** Study material follows **
Module Event.
Record t : Type := mk {
  Name : string;     (* json:"event" *)
  Reason : string;   (* json:"reason" *)
  Prefix : string;   (* json:"prefix" *)
  Level : string;    (* json:"level" *)
  Text : string;     (* json:"text" *)
  ID : N;            (* json:"id" *)
  Data : json;       (* json:"data" *)
  Error : string     (* json:"error" *)
}.

Definition zero : t :=
  mk EmptyString EmptyString EmptyString EmptyString EmptyString 0 JNull EmptyString.

Definition store (acc : t * error) (m : string * json) : t * error :=
  let '(e, err) := acc in
  let '(k, v) := m in
  let name := foldName k in
  let str (get : t -> string) (set : string -> t) :=
    let '(s, ok) := store_string v (get e) in (set s, noteError ok err) in
  if String.eqb name "event" then
    str Name (fun s => mk s (Reason e) (Prefix e) (Level e) (Text e) (ID e) (Data e) (Error e))
  else if String.eqb name "reason" then
    str Reason (fun s => mk (Name e) s (Prefix e) (Level e) (Text e) (ID e) (Data e) (Error e))
  else if String.eqb name "prefix" then
    str Prefix (fun s => mk (Name e) (Reason e) s (Level e) (Text e) (ID e) (Data e) (Error e))
  else if String.eqb name "level" then
    str Level (fun s => mk (Name e) (Reason e) (Prefix e) s (Text e) (ID e) (Data e) (Error e))
  else if String.eqb name "text" then
    str Text (fun s => mk (Name e) (Reason e) (Prefix e) (Level e) s (ID e) (Data e) (Error e))
  else if String.eqb name "id" then
    let '(n, ok) := store_uint v (ID e) in
    (mk (Name e) (Reason e) (Prefix e) (Level e) (Text e) n (Data e) (Error e), noteError ok err)
  else if String.eqb name "data" then
    let '(d, ok) := store_interface v (Data e) in
    (mk (Name e) (Reason e) (Prefix e) (Level e) (Text e) (ID e) d (Error e), noteError ok err)
  else if String.eqb name "error" then
    str Error (fun s => mk (Name e) (Reason e) (Prefix e) (Level e) (Text e) (ID e) (Data e) s)
  else (e, err).

(** [json.Unmarshal(data, &event)] for [event] a [*Event] that points to
    [e]: the target is a pointer to a pointer, so the JSON text [null]
    sets [event] itself to [nil], which is the [None] in the result. *)
Definition Unmarshal (data : string) (e : t) : option t * error :=
  match parse data with
  | None => (Some e, Some SyntaxError)
  | Some JNull => (None, None)
  | Some (JObject ms) => let '(e', err) := fold_left store ms (e, None) in (Some e', err)
  | Some _ => (Some e, Some UnmarshalTypeError)
  end.
End Event.

(** ** Encoding a command

    [json.Marshal] of a [commandRequest].  The arguments are Go values of
    any type: those with a JSON form are given by that form, the others
    (a channel, a function, a NaN) make [Marshal] fail. *)
Inductive arg : Type :=
| Val (j : json)
| Unsupported (type : string).

Definition hex_digit (n : N) : ascii :=
  if n <? 10 then ascii_of_N (48 + n) else ascii_of_N (87 + n).

(** Go writes control characters and the HTML-sensitive [<], [>], [&] as
    [\u00XX], except for the short forms of newline, return and tab.  (Its
    escapes of U+2028, U+2029 and of bytes that are not UTF-8 are left
    out.) *)
Definition escape (c : ascii) : list ascii :=
  let n := code c in
  if Ascii.eqb c dquote then ["\"; dquote]%char
  else if Ascii.eqb c "\" then ["\"; "\"]%char
  else if n =? 10 then ["\"; "n"]%char
  else if n =? 13 then ["\"; "r"]%char
  else if n =? 9 then ["\"; "t"]%char
  else if (n <? 32) || (n =? 60) || (n =? 62) || (n =? 38)
  then ["\"; "u"; "0"; "0"; hex_digit (n / 16); hex_digit (n mod 16)]%char
  else [c].

Definition quote (s : string) : string :=
  string_of_list_ascii
    (dquote :: flat_map escape (list_ascii_of_string s) ++ [dquote]).

Fixpoint join (sep : string) (l : list string) : string :=
  match l with
  | [] => EmptyString
  | [x] => x
  | x :: r => x +:+ sep +:+ join sep r
  end.

Fixpoint encode (j : json) : string :=
  match j with
  | JNull => "null"
  | JBool true => "true"
  | JBool false => "false"
  | JNumber lit => lit
  | JString s => quote s
  | JArray l => "[" +:+ join "," (map encode l) +:+ "]"
  | JObject ms =>
      "{" +:+ join "," (map (fun m => quote (fst m) +:+ ":" +:+ encode (snd m)) ms) +:+ "}"
  end.

Definition decimal (n : N) : string := NilEmpty.string_of_uint (N.to_uint n).

Record commandRequest : Type := mkRequest {
  Arguments_ : list arg;   (* json:"command" *)
  ID : N                   (* json:"request_id" *)
}.

Fixpoint encode_args (l : list arg) : list string + string :=
  match l with
  | [] => inl []
  | Unsupported ty :: _ => inr ("json: unsupported type: " +:+ ty)
  | Val j :: r =>
      match encode_args r with
      | inl out => inl (encode j :: out)
      | inr e => inr e
      end
  end.

(** A call without arguments leaves the variadic slice [nil], which Go
    writes as [null]. *)
Definition Marshal (m : commandRequest) : string + string :=
  match encode_args (Arguments_ m) with
  | inl out =>
      let command :=
        match out with
        | [] => "null"
        | _ => "[" +:+ join "," out +:+ "]"
        end in
      inl (dq "{'command':" +:+ command +:+ dq ",'request_id':" +:+ decimal (ID m) +:+ "}")
  | inr e => inr e
  end.

(** ** The connection *)

(** [net.Conn], as far as the package uses it. *)
Class NetConn (C : Type) : Type := {
  conn_Write : C -> string -> C * error;
  conn_Close : C -> error
}.

(** A function value that comes from the caller is known by its identity. *)
Definition userFunc : Type := nat.

(** The [func(v interface{}, err error)] values that reach [CallAsync]:
    a function of the caller's, or the closure [Call] builds (it stores [v]
    and [err] in [Call]'s results and sends on [finish]), or the closure
    [SetAsync] builds around a [func(error)]. *)
Inductive completion : Type :=
| UserFunc (f : userFunc)
| CallFunc
| SetAsyncFunc (f : userFunc).

Arguments UserFunc f%_nat.
Arguments SetAsyncFunc f%_nat.

(** The closure [CallAsync] stores in [waitingRequests]: it captures [f]
    and [id]. *)
Record request : Type := Request {
  req_f : completion;
  req_id : N
}.

(** A listener, a function that takes a pointer to an event; [None] is
    the [nil] function value. *)
Definition listener : Type := option userFunc.

(** The [lock] field is a mutex and holds no data: what happens to it is
    in the effects. *)
Record Connection (C : Type) : Type := mkConnection {
  client : option C;
  socketName : string;
  lastRequest : N;
  waitingRequests : gmap N request;
  lastListener : N;
  eventListeners : gmap N listener
}.

Arguments mkConnection {C}.
Arguments client {C}.
Arguments socketName {C}.
Arguments lastRequest {C}.
Arguments waitingRequests {C}.
Arguments lastListener {C}.
Arguments eventListeners {C}.

(** What a method does besides changing the [Connection]. *)
Inductive effect : Type :=
| Lock                                 (* c.lock.Lock() *)
| Unlock                               (* c.lock.Unlock() *)
| Dial (name : string)                 (* dial(c.socketName) *)
| GoListen                             (* go c.listen() *)
| WriteConn (data : string)            (* c.client.Write(data) *)
| CloseConn                            (* c.client.Close() *)
| CallCompletion (f : completion) (v : json) (err : error)   (* f(v, err) *)
| CallListener (f : userFunc) (event : Event.t).             (* listener(event) *)

Inductive outcome (A : Type) : Type :=
| Ret (a : A)
| Panic (msg : string).

Arguments Ret {A}.
Arguments Panic {A}.

Definition nilDereference : string :=
  "runtime error: invalid memory address or nil pointer dereference".

(** ** The effect monad: state, a log of effects, and panics *)
Definition M (C A : Type) : Type :=
  Connection C -> outcome A * Connection C * list effect.

Definition ret {C A} (a : A) : M C A := fun c => (Ret a, c, []).

Definition bind {C A B} (m : M C A) (k : A -> M C B) : M C B :=
  fun c =>
    match m c with
    | (Ret a, c1, t1) => let '(r, c2, t2) := k a c1 in (r, c2, t1 ++ t2)
    | (Panic msg, c1, t1) => (Panic msg, c1, t1)
    end.

Definition get {C} : M C (Connection C) := fun c => (Ret c, c, []).
Definition emit {C} (e : effect) : M C unit := fun c => (Ret tt, c, [e]).
Definition panic {C A} (msg : string) : M C A := fun c => (Panic msg, c, []).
** End of Study material **
**What the exercise asks**
The records above should be printed exactly, please, from the first line through the line containing "let str (get", with both ends kept and nothing past it.

**Answer to this problem**
Module Event.
Record t : Type := mk {
  Name : string;     (* json:"event" *)
  Reason : string;   (* json:"reason" *)
  Prefix : string;   (* json:"prefix" *)
  Level : string;    (* json:"level" *)
  Text : string;     (* json:"text" *)
  ID : N;            (* json:"id" *)
  Data : json;       (* json:"data" *)
  Error : string     (* json:"error" *)
}.

Definition zero : t :=
  mk EmptyString EmptyString EmptyString EmptyString EmptyString 0 JNull EmptyString.

Definition store (acc : t * error) (m : string * json) : t * error :=
  let '(e, err) := acc in
  let '(k, v) := m in
  let name := foldName k in
  let str (get : t -> string) (set : string -> t) :=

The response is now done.